Since \(I(R;X)=\mathbb{E}\,\log\frac{r(R\mid X)}{\bar r(R)}\), every observation contributes the log-likelihood ratio of its own \(x\)-specific residual law against the pooled one. The histogram is those per-sample log Bayes factors; the oracle’s expected per-sample edge is their mean, and that mean is \(I(R;X)\).

(iii) Conditional non-uniformity of conformal ranks

Let \(U=G(R)\) be the conformal rank under the pooled law — the PIT that signed CPS makes uniform. Marginally (grey) it is uniform: that is the conformal achievement. Conditionally it is not. Easy inputs (green) bunch \(U\) near \(\tfrac12\); hard inputs (red) push it to the tails. The average of that conditional non-uniformity is again \(I(R;X)\).

(iv) A projection onto independence

\(I(R;X)=\mathrm{KL}\!\left(P_{X,R}\,\|\,P_X\!\otimes\!P_R\right)\): the joint experiment projected onto the nearest model in which residual and input are independent. The left field is the joint \(P_{X,R}\) — watch each column’s width breathe with \(x\). The right field is the independence model \(P_X\!\otimes\!\bar r\), every column identical. The structure the projection throws away is the gap.

(v) A Kelly betting rent

This is the one with teeth. By the log-optimal (Kelly) growth theorem, a gambler who knows a distribution \(P\) and bets against a fair book priced by \(Q\) compounds wealth at rate \(\mathrm{KL}(P\,\|\,Q)\) per round. Let the single-shape conformal forecaster be the book — it prices every input with the pooled residual law \(\bar r\) — and let the oracle hold the conditional law \(r(\cdot\mid x)\). The oracle’s relative log-wealth (blue) drifts upward at expected slope \(\mathbb{E}_x\,\mathrm{KL}(r(\cdot\mid x)\,\|\,\bar r)=I(R;X)\): the same number, now in money. The per-round increments are exactly the log Bayes factors of panel (ii). Conformalizing re-levels the book; it cannot change the rent.

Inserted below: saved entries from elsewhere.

Definition Project (self : loc) (projections : list value) : M loc :=
  for_range projections (fun projection =>
    let projection := literal_of_string projection in
    m <- deref manager_store self;;
    c <- deref core_store (Context m);;
    store core_store with_cores (Context m)
      (set_Projections (Projections c ++ [projection]) c));;;
  ret self.

Definition Where (self : loc) (expr : value) : M loc :=
  let expr := literal_of_string expr in
  m <- deref manager_store self;;
  c <- deref core_store (Context m);;
  store core_store with_cores (Context m)
    (set_Wheres (Wheres c ++ [nodes.Grouping expr]) c);;;
  ret self.

Definition Offset (self : loc) (skip : Z) : M loc :=
  m <- deref manager_store self;;
  t <- deref statement_store (Tree m);;
  store statement_store with_statements (Tree m)
    (set_Offset (Some (nodes.Offset skip)) t);;;
  ret self.

Definition Limit (self : loc) (take : Z) : M loc :=
  m <- deref manager_store self;;
  t <- deref statement_store (Tree m);;
  store statement_store with_statements (Tree m)
    (set_Limit (Some (nodes.Limit take)) t);;;
  ret self.

(** [self.Context.Source.Right = append(self.Context.Source.Right, j)]. *)
Definition append_join (self : loc) (mk : M value) : M unit :=
  m <- deref manager_store self;;
  c <- deref core_store (Context m);;
  j <- mk;;
  store core_store with_cores (Context m)
    (set_Source (set_Right (Right (Source c) ++ [j]) (Source c)) c).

False pooling, an average log Bayes factor, non-uniform conformal ranks, a projection onto independence, a Kelly betting rent: five descriptions, one number. Each says the same thing — the information about the residual that lives in \(x\) after the location is fixed — and none of it is reduced by any step that ignores \(x\). That is the residual-information gap; the coverage–score plane is where it shows up as a height you cannot conformalize away.